Records from a dataset:
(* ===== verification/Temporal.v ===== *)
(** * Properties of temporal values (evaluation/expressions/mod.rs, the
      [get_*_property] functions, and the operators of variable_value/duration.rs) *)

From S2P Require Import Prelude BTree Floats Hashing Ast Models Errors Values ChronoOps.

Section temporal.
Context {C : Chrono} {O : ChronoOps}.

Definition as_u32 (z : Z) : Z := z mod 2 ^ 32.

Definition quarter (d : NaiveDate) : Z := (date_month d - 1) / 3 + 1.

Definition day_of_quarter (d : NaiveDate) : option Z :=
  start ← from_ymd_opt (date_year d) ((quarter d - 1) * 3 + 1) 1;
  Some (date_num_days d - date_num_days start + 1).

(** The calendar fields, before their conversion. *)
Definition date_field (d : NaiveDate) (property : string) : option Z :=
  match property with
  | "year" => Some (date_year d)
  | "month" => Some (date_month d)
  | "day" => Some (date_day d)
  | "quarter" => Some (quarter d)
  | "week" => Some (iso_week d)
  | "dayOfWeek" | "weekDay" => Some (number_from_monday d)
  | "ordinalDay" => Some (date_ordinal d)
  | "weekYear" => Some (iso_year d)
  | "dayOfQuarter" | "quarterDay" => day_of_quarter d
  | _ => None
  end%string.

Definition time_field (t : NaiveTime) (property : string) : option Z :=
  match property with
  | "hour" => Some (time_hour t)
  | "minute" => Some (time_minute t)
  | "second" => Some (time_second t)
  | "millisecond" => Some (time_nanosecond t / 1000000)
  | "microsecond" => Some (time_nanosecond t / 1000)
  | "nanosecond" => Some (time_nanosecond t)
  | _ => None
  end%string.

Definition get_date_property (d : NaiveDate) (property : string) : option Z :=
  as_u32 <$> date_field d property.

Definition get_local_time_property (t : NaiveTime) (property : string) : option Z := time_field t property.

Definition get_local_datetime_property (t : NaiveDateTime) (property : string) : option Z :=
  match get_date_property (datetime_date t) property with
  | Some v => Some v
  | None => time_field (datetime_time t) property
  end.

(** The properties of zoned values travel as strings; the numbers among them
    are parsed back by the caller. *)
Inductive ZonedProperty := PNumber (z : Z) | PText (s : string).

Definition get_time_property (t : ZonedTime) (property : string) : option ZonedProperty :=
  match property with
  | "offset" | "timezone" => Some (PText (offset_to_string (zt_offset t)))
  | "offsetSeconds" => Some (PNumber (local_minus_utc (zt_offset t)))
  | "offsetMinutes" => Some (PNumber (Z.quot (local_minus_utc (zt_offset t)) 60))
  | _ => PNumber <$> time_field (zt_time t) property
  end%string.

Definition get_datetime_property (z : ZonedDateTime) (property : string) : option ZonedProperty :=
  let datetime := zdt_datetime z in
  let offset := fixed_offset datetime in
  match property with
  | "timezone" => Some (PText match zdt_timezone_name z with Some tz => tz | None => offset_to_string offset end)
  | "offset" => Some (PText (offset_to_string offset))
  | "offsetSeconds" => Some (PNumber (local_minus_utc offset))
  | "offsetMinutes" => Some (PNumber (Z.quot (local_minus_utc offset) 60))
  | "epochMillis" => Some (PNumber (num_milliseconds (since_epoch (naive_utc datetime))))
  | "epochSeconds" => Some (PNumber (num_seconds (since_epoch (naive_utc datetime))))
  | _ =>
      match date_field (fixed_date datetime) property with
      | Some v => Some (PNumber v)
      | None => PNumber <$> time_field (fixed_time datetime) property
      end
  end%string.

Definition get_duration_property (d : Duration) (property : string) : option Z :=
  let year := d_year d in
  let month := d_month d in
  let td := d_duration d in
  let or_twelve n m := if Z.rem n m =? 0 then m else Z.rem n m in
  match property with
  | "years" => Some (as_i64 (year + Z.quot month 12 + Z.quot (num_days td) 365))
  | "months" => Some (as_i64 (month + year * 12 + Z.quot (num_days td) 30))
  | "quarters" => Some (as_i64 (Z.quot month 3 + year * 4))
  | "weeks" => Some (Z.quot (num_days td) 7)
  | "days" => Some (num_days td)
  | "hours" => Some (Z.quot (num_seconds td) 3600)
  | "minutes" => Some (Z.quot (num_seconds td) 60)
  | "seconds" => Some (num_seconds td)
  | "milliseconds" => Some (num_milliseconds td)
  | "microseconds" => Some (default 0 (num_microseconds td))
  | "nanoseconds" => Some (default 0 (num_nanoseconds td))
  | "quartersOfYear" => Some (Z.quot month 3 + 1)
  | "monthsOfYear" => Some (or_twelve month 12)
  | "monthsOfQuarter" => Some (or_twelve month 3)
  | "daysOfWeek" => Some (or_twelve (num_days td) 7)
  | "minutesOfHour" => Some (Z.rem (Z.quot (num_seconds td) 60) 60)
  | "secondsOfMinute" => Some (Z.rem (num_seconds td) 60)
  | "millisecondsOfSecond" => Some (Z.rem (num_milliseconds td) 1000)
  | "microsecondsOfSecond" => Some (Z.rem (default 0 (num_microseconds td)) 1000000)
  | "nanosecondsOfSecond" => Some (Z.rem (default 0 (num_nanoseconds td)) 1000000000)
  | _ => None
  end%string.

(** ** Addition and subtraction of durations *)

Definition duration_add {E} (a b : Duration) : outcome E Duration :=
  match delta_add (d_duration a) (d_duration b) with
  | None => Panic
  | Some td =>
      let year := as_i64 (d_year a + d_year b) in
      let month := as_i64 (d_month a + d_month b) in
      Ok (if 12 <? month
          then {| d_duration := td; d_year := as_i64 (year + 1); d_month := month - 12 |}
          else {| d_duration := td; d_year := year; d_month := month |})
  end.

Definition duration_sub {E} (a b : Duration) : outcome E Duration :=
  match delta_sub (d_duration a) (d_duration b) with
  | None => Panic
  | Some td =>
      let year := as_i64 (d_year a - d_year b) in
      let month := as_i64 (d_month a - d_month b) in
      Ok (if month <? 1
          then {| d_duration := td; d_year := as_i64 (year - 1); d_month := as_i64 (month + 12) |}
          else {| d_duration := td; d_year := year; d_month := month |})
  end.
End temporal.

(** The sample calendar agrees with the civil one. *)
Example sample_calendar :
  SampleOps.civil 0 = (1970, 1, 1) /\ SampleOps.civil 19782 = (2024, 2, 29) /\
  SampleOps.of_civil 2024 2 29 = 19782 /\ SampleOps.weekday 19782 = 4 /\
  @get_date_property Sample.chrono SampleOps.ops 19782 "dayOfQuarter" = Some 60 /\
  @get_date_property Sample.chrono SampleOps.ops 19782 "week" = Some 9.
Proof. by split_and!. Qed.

## The problem
Line by line, retype the records with no changes.

## Solution to this exercise
(* ===== verification/Temporal.v ===== *)
(** * Properties of temporal values (evaluation/expressions/mod.rs, the
      [get_*_property] functions, and the operators of variable_value/duration.rs) *)

From S2P Require Import Prelude BTree Floats Hashing Ast Models Errors Values ChronoOps.

Section temporal.
Context {C : Chrono} {O : ChronoOps}.

Definition as_u32 (z : Z) : Z := z mod 2 ^ 32.

Definition quarter (d : NaiveDate) : Z := (date_month d - 1) / 3 + 1.

Definition day_of_quarter (d : NaiveDate) : option Z :=
  start ← from_ymd_opt (date_year d) ((quarter d - 1) * 3 + 1) 1;
  Some (date_num_days d - date_num_days start + 1).

(** The calendar fields, before their conversion. *)
Definition date_field (d : NaiveDate) (property : string) : option Z :=
  match property with
  | "year" => Some (date_year d)
  | "month" => Some (date_month d)
  | "day" => Some (date_day d)
  | "quarter" => Some (quarter d)
  | "week" => Some (iso_week d)
  | "dayOfWeek" | "weekDay" => Some (number_from_monday d)
  | "ordinalDay" => Some (date_ordinal d)
  | "weekYear" => Some (iso_year d)
  | "dayOfQuarter" | "quarterDay" => day_of_quarter d
  | _ => None
  end%string.

Definition time_field (t : NaiveTime) (property : string) : option Z :=
  match property with
  | "hour" => Some (time_hour t)
  | "minute" => Some (time_minute t)
  | "second" => Some (time_second t)
  | "millisecond" => Some (time_nanosecond t / 1000000)
  | "microsecond" => Some (time_nanosecond t / 1000)
  | "nanosecond" => Some (time_nanosecond t)
  | _ => None
  end%string.

Definition get_date_property (d : NaiveDate) (property : string) : option Z :=
  as_u32 <$> date_field d property.

Definition get_local_time_property (t : NaiveTime) (property : string) : option Z := time_field t property.

Definition get_local_datetime_property (t : NaiveDateTime) (property : string) : option Z :=
  match get_date_property (datetime_date t) property with
  | Some v => Some v
  | None => time_field (datetime_time t) property
  end.

(** The properties of zoned values travel as strings; the numbers among them
    are parsed back by the caller. *)
Inductive ZonedProperty := PNumber (z : Z) | PText (s : string).

Definition get_time_property (t : ZonedTime) (property : string) : option ZonedProperty :=
  match property with
  | "offset" | "timezone" => Some (PText (offset_to_string (zt_offset t)))
  | "offsetSeconds" => Some (PNumber (local_minus_utc (zt_offset t)))
  | "offsetMinutes" => Some (PNumber (Z.quot (local_minus_utc (zt_offset t)) 60))
  | _ => PNumber <$> time_field (zt_time t) property
  end%string.

Definition get_datetime_property (z : ZonedDateTime) (property : string) : option ZonedProperty :=
  let datetime := zdt_datetime z in
  let offset := fixed_offset datetime in
  match property with
  | "timezone" => Some (PText match zdt_timezone_name z with Some tz => tz | None => offset_to_string offset end)
  | "offset" => Some (PText (offset_to_string offset))
  | "offsetSeconds" => Some (PNumber (local_minus_utc offset))
  | "offsetMinutes" => Some (PNumber (Z.quot (local_minus_utc offset) 60))
  | "epochMillis" => Some (PNumber (num_milliseconds (since_epoch (naive_utc datetime))))
  | "epochSeconds" => Some (PNumber (num_seconds (since_epoch (naive_utc datetime))))
  | _ =>
      match date_field (fixed_date datetime) property with
      | Some v => Some (PNumber v)
      | None => PNumber <$> time_field (fixed_time datetime) property
      end
  end%string.

Definition get_duration_property (d : Duration) (property : string) : option Z :=
  let year := d_year d in
  let month := d_month d in
  let td := d_duration d in
  let or_twelve n m := if Z.rem n m =? 0 then m else Z.rem n m in
  match property with
  | "years" => Some (as_i64 (year + Z.quot month 12 + Z.quot (num_days td) 365))
  | "months" => Some (as_i64 (month + year * 12 + Z.quot (num_days td) 30))
  | "quarters" => Some (as_i64 (Z.quot month 3 + year * 4))
  | "weeks" => Some (Z.quot (num_days td) 7)
  | "days" => Some (num_days td)
  | "hours" => Some (Z.quot (num_seconds td) 3600)
  | "minutes" => Some (Z.quot (num_seconds td) 60)
  | "seconds" => Some (num_seconds td)
  | "milliseconds" => Some (num_milliseconds td)
  | "microseconds" => Some (default 0 (num_microseconds td))
  | "nanoseconds" => Some (default 0 (num_nanoseconds td))
  | "quartersOfYear" => Some (Z.quot month 3 + 1)
  | "monthsOfYear" => Some (or_twelve month 12)
  | "monthsOfQuarter" => Some (or_twelve month 3)
  | "daysOfWeek" => Some (or_twelve (num_days td) 7)
  | "minutesOfHour" => Some (Z.rem (Z.quot (num_seconds td) 60) 60)
  | "secondsOfMinute" => Some (Z.rem (num_seconds td) 60)
  | "millisecondsOfSecond" => Some (Z.rem (num_milliseconds td) 1000)
  | "microsecondsOfSecond" => Some (Z.rem (default 0 (num_microseconds td)) 1000000)
  | "nanosecondsOfSecond" => Some (Z.rem (default 0 (num_nanoseconds td)) 1000000000)
  | _ => None
  end%string.

(** ** Addition and subtraction of durations *)

Definition duration_add {E} (a b : Duration) : outcome E Duration :=
  match delta_add (d_duration a) (d_duration b) with
  | None => Panic
  | Some td =>
      let year := as_i64 (d_year a + d_year b) in
      let month := as_i64 (d_month a + d_month b) in
      Ok (if 12 <? month
          then {| d_duration := td; d_year := as_i64 (year + 1); d_month := month - 12 |}
          else {| d_duration := td; d_year := year; d_month := month |})
  end.

Definition duration_sub {E} (a b : Duration) : outcome E Duration :=
  match delta_sub (d_duration a) (d_duration b) with
  | None => Panic
  | Some td =>
      let year := as_i64 (d_year a - d_year b) in
      let month := as_i64 (d_month a - d_month b) in
      Ok (if month <? 1
          then {| d_duration := td; d_year := as_i64 (year - 1); d_month := as_i64 (month + 12) |}
          else {| d_duration := td; d_year := year; d_month := month |})
  end.
End temporal.

(** The sample calendar agrees with the civil one. *)
Example sample_calendar :
  SampleOps.civil 0 = (1970, 1, 1) /\ SampleOps.civil 19782 = (2024, 2, 29) /\
  SampleOps.of_civil 2024 2 29 = 19782 /\ SampleOps.weekday 19782 = 4 /\
  @get_date_property Sample.chrono SampleOps.ops 19782 "dayOfQuarter" = Some 60 /\
  @get_date_property Sample.chrono SampleOps.ops 19782 "week" = Some 9.
Proof. by split_and!. Qed.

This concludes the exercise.